Once you have read the data below, print all of it exactly.

(EXERCISE INPUTS begins)

(** * isaac_variant_caller: position ledger, stage gate, concordance
      predicate, filter encoder and the FASTA base counter

    A shallow embedding of

      - starling_common/depth_buffer.hh      (Module DepthBuffer)
      - blt_util/pos_processor_base.hh       (Module PosProcessor)
      - blt_common/snp_util.hh               (Module SnpUtil)
      - starling_common/gvcf_locus_info.cpp  (Module GvcfLocusInfo)
      - libexec/countFastaBases.cpp          (Module CountFastaBases)

    Integers of the source are carried as [Z]; an [unsigned] is a value in
    [0, 2^32) and its arithmetic is written with the reduction modulo
    [2^32] that the machine performs. *)

From Stdlib Require Import ZArith NArith Ascii String.
From stdpp Require Import gmap strings list fin_maps sorting.

Local Open Scope Z_scope.

(** ** Machine integers *)

(** [unsigned] is 32 bits wide on the platforms the caller is built for. *)
Definition UINT_MODULUS : Z := 2 ^ 32.

Definition wrap_unsigned (z : Z) : Z := z mod UINT_MODULUS.

(** [pos_t] (blt_util/blt_types.hh) is a signed integer coordinate. *)
Abbreviation pos_t := Z.

(** ** depth_buffer.hh *)

Module DepthBuffer.

(** [struct depth_buffer]: the only member is
    [std::map<pos_t,unsigned> _data]. *)
Record depth_buffer : Type := mk_depth_buffer { _data : gmap Z Z }.

(** The default-constructed ledger. *)
Definition empty : depth_buffer := mk_depth_buffer ∅.

(** Member functions are state transformers: they take the object and
    give back their result together with the object afterwards. *)
Definition method (A : Type) : Type := depth_buffer -> A * depth_buffer.

(** [val]: [find], then [0] at [end()] and [i->second] otherwise. *)
Definition val (pos : pos_t) : method Z :=
  fun d =>
    match _data d !! pos with
    | None => (0, d)
    | Some v => (v, d)
    end.

(** [inc]: [find], then [_data[pos] = 1] at [end()] and
    [i->second += 1] otherwise. *)
Definition inc (pos : pos_t) : method unit :=
  fun d =>
    match _data d !! pos with
    | None => (tt, mk_depth_buffer (<[pos := 1]> (_data d)))
    | Some v => (tt, mk_depth_buffer (<[pos := wrap_unsigned (v + 1)]> (_data d)))
    end.

(** [clear_pos]: [_data.erase(pos)]. *)
Definition clear_pos (pos : pos_t) : method unit :=
  fun d => (tt, mk_depth_buffer (delete pos (_data d))).

(** The value a read returns, and the object an update leaves. *)
Definition val_of (d : depth_buffer) (pos : pos_t) : Z := fst (val pos d).
Definition after {A} (m : method A) (d : depth_buffer) : depth_buffer := snd (m d).

(** A call made by a client of the ledger. *)
Inductive call : Type :=
| CVal (pos : pos_t)
| CInc (pos : pos_t)
| CClear (pos : pos_t).

Definition perform (c : call) (d : depth_buffer) : depth_buffer :=
  match c with
  | CVal pos => after (val pos) d
  | CInc pos => after (inc pos) d
  | CClear pos => after (clear_pos pos) d
  end.

(** Calls are performed left to right. *)
Definition run (cs : list call) (d : depth_buffer) : depth_buffer :=
  foldl (fun d c => perform c d) d cs.

(** Number of [inc(pos)] calls made since the last [clear_pos(pos)]
    (since the start when there is none). *)
Fixpoint pending (pos : pos_t) (cs : list call) (acc : Z) : Z :=
  match cs with
  | [] => acc
  | CInc p :: cs' => pending pos cs' (if decide (p = pos) then acc + 1 else acc)
  | CClear p :: cs' => pending pos cs' (if decide (p = pos) then 0 else acc)
  | CVal _ :: cs' => pending pos cs' acc
  end.

(** Number of [inc(pos)] calls in a sequence. *)
Fixpoint count_inc (pos : pos_t) (cs : list call) : Z :=
  match cs with
  | [] => 0
  | CInc p :: cs' => (if decide (p = pos) then 1 else 0) + count_inc pos cs'
  | _ :: cs' => count_inc pos cs'
  end.

(** The ledger after [n] consecutive calls [inc(pos)]. *)
Definition inc_times (n : N) (pos : pos_t) (d : depth_buffer) : depth_buffer :=
  N.iter n (after (inc pos)) d.

(** Representation invariant claimed for the ledger: no stored zero. *)
Definition no_zero_entry (d : depth_buffer) : Prop :=
  forall pos v, _data d !! pos = Some v -> v <> 0.

(** What the map holds for [pos] once [n] increments are pending. *)
Definition entry_for (n : Z) : option Z :=
  if decide (n = 0) then None else Some (wrap_unsigned n).

(** The calls of the end-to-end scenario: one increment at each of 100,
    101 and 102, then the eviction of 100 and a read. *)
Definition scenario : list call :=
  [CInc 100; CInc 101; CInc 102; CClear 100; CVal 100].

End DepthBuffer.

(** ** pos_processor_base.hh *)

Module PosProcessor.

(** [struct pos_processor_base]: the protected flag, and whatever the
    concrete processor adds to it ([D], the derived part). *)
Record pos_processor_base (D : Type) : Type := mk_pos_processor_base {
  _is_skip_process_pos : bool;
  derived : D
}.
Arguments mk_pos_processor_base {D} _ _.
Arguments _is_skip_process_pos {D} _.
Arguments derived {D} _.

(** The pure virtual [process_pos]: a concrete processor supplies it. It
    receives the whole object, flag included (the flag is [protected] and
    [mutable]). *)
Class Processor (D : Type) : Type :=
  process_pos : Z -> pos_t -> pos_processor_base D -> pos_processor_base D.

(** The constructor: [_is_skip_process_pos(false)]. *)
Definition construct {D} (d : D) : pos_processor_base D :=
  mk_pos_processor_base false d.

(** What a subclass does through the protected member. *)
Definition set_skip {D} (b : bool) (p : pos_processor_base D) : pos_processor_base D :=
  mk_pos_processor_base b (derived p).

(** One invocation of the hook, with the arguments it received. *)
Record hook_call : Type := mk_hook_call { hc_stage_no : Z; hc_pos : pos_t }.

(** A processor together with the record of the hook invocations made on
    it so far (most recent last). *)
Definition traced (D : Type) : Type := pos_processor_base D * list hook_call.

(** [check_process_pos]:
    [if(_is_skip_process_pos) return; process_pos(stage_no,pos);] *)
Definition check_process_pos {D} `{Processor D}
    (stage_no : Z) (pos : pos_t) (t : traced D) : traced D :=
  let '(p, log) := t in
  if _is_skip_process_pos p then (p, log)
  else (process_pos stage_no pos p, log ++ [mk_hook_call stage_no pos]).

(** A series of [check_process_pos] calls, first to last. *)
Definition dispatch_all {D} `{Processor D}
    (reqs : list (Z * pos_t)) (t : traced D) : traced D :=
  foldl (fun t r => check_process_pos (fst r) (snd r) t) t reqs.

(EXERCISE INPUTS ends)

### [WORKED SOLUTION]
(** * isaac_variant_caller: position ledger, stage gate, concordance
      predicate, filter encoder and the FASTA base counter

    A shallow embedding of

      - starling_common/depth_buffer.hh      (Module DepthBuffer)
      - blt_util/pos_processor_base.hh       (Module PosProcessor)
      - blt_common/snp_util.hh               (Module SnpUtil)
      - starling_common/gvcf_locus_info.cpp  (Module GvcfLocusInfo)
      - libexec/countFastaBases.cpp          (Module CountFastaBases)

    Integers of the source are carried as [Z]; an [unsigned] is a value in
    [0, 2^32) and its arithmetic is written with the reduction modulo
    [2^32] that the machine performs. *)

From Stdlib Require Import ZArith NArith Ascii String.
From stdpp Require Import gmap strings list fin_maps sorting.

Local Open Scope Z_scope.

(** ** Machine integers *)

(** [unsigned] is 32 bits wide on the platforms the caller is built for. *)
Definition UINT_MODULUS : Z := 2 ^ 32.

Definition wrap_unsigned (z : Z) : Z := z mod UINT_MODULUS.

(** [pos_t] (blt_util/blt_types.hh) is a signed integer coordinate. *)
Abbreviation pos_t := Z.

(** ** depth_buffer.hh *)

Module DepthBuffer.

(** [struct depth_buffer]: the only member is
    [std::map<pos_t,unsigned> _data]. *)
Record depth_buffer : Type := mk_depth_buffer { _data : gmap Z Z }.

(** The default-constructed ledger. *)
Definition empty : depth_buffer := mk_depth_buffer ∅.

(** Member functions are state transformers: they take the object and
    give back their result together with the object afterwards. *)
Definition method (A : Type) : Type := depth_buffer -> A * depth_buffer.

(** [val]: [find], then [0] at [end()] and [i->second] otherwise. *)
Definition val (pos : pos_t) : method Z :=
  fun d =>
    match _data d !! pos with
    | None => (0, d)
    | Some v => (v, d)
    end.

(** [inc]: [find], then [_data[pos] = 1] at [end()] and
    [i->second += 1] otherwise. *)
Definition inc (pos : pos_t) : method unit :=
  fun d =>
    match _data d !! pos with
    | None => (tt, mk_depth_buffer (<[pos := 1]> (_data d)))
    | Some v => (tt, mk_depth_buffer (<[pos := wrap_unsigned (v + 1)]> (_data d)))
    end.

(** [clear_pos]: [_data.erase(pos)]. *)
Definition clear_pos (pos : pos_t) : method unit :=
  fun d => (tt, mk_depth_buffer (delete pos (_data d))).

(** The value a read returns, and the object an update leaves. *)
Definition val_of (d : depth_buffer) (pos : pos_t) : Z := fst (val pos d).
Definition after {A} (m : method A) (d : depth_buffer) : depth_buffer := snd (m d).

(** A call made by a client of the ledger. *)
Inductive call : Type :=
| CVal (pos : pos_t)
| CInc (pos : pos_t)
| CClear (pos : pos_t).

Definition perform (c : call) (d : depth_buffer) : depth_buffer :=
  match c with
  | CVal pos => after (val pos) d
  | CInc pos => after (inc pos) d
  | CClear pos => after (clear_pos pos) d
  end.

(** Calls are performed left to right. *)
Definition run (cs : list call) (d : depth_buffer) : depth_buffer :=
  foldl (fun d c => perform c d) d cs.

(** Number of [inc(pos)] calls made since the last [clear_pos(pos)]
    (since the start when there is none). *)
Fixpoint pending (pos : pos_t) (cs : list call) (acc : Z) : Z :=
  match cs with
  | [] => acc
  | CInc p :: cs' => pending pos cs' (if decide (p = pos) then acc + 1 else acc)
  | CClear p :: cs' => pending pos cs' (if decide (p = pos) then 0 else acc)
  | CVal _ :: cs' => pending pos cs' acc
  end.

(** Number of [inc(pos)] calls in a sequence. *)
Fixpoint count_inc (pos : pos_t) (cs : list call) : Z :=
  match cs with
  | [] => 0
  | CInc p :: cs' => (if decide (p = pos) then 1 else 0) + count_inc pos cs'
  | _ :: cs' => count_inc pos cs'
  end.

(** The ledger after [n] consecutive calls [inc(pos)]. *)
Definition inc_times (n : N) (pos : pos_t) (d : depth_buffer) : depth_buffer :=
  N.iter n (after (inc pos)) d.

(** Representation invariant claimed for the ledger: no stored zero. *)
Definition no_zero_entry (d : depth_buffer) : Prop :=
  forall pos v, _data d !! pos = Some v -> v <> 0.

(** What the map holds for [pos] once [n] increments are pending. *)
Definition entry_for (n : Z) : option Z :=
  if decide (n = 0) then None else Some (wrap_unsigned n).

(** The calls of the end-to-end scenario: one increment at each of 100,
    101 and 102, then the eviction of 100 and a read. *)
Definition scenario : list call :=
  [CInc 100; CInc 101; CInc 102; CClear 100; CVal 100].

End DepthBuffer.

(** ** pos_processor_base.hh *)

Module PosProcessor.

(** [struct pos_processor_base]: the protected flag, and whatever the
    concrete processor adds to it ([D], the derived part). *)
Record pos_processor_base (D : Type) : Type := mk_pos_processor_base {
  _is_skip_process_pos : bool;
  derived : D
}.
Arguments mk_pos_processor_base {D} _ _.
Arguments _is_skip_process_pos {D} _.
Arguments derived {D} _.

(** The pure virtual [process_pos]: a concrete processor supplies it. It
    receives the whole object, flag included (the flag is [protected] and
    [mutable]). *)
Class Processor (D : Type) : Type :=
  process_pos : Z -> pos_t -> pos_processor_base D -> pos_processor_base D.

(** The constructor: [_is_skip_process_pos(false)]. *)
Definition construct {D} (d : D) : pos_processor_base D :=
  mk_pos_processor_base false d.

(** What a subclass does through the protected member. *)
Definition set_skip {D} (b : bool) (p : pos_processor_base D) : pos_processor_base D :=
  mk_pos_processor_base b (derived p).

(** One invocation of the hook, with the arguments it received. *)
Record hook_call : Type := mk_hook_call { hc_stage_no : Z; hc_pos : pos_t }.

(** A processor together with the record of the hook invocations made on
    it so far (most recent last). *)
Definition traced (D : Type) : Type := pos_processor_base D * list hook_call.

(** [check_process_pos]:
    [if(_is_skip_process_pos) return; process_pos(stage_no,pos);] *)
Definition check_process_pos {D} `{Processor D}
    (stage_no : Z) (pos : pos_t) (t : traced D) : traced D :=
  let '(p, log) := t in
  if _is_skip_process_pos p then (p, log)
  else (process_pos stage_no pos p, log ++ [mk_hook_call stage_no pos]).

(** A series of [check_process_pos] calls, first to last. *)
Definition dispatch_all {D} `{Processor D}
    (reqs : list (Z * pos_t)) (t : traced D) : traced D :=
  foldl (fun t r => check_process_pos (fst r) (snd r) t) t reqs.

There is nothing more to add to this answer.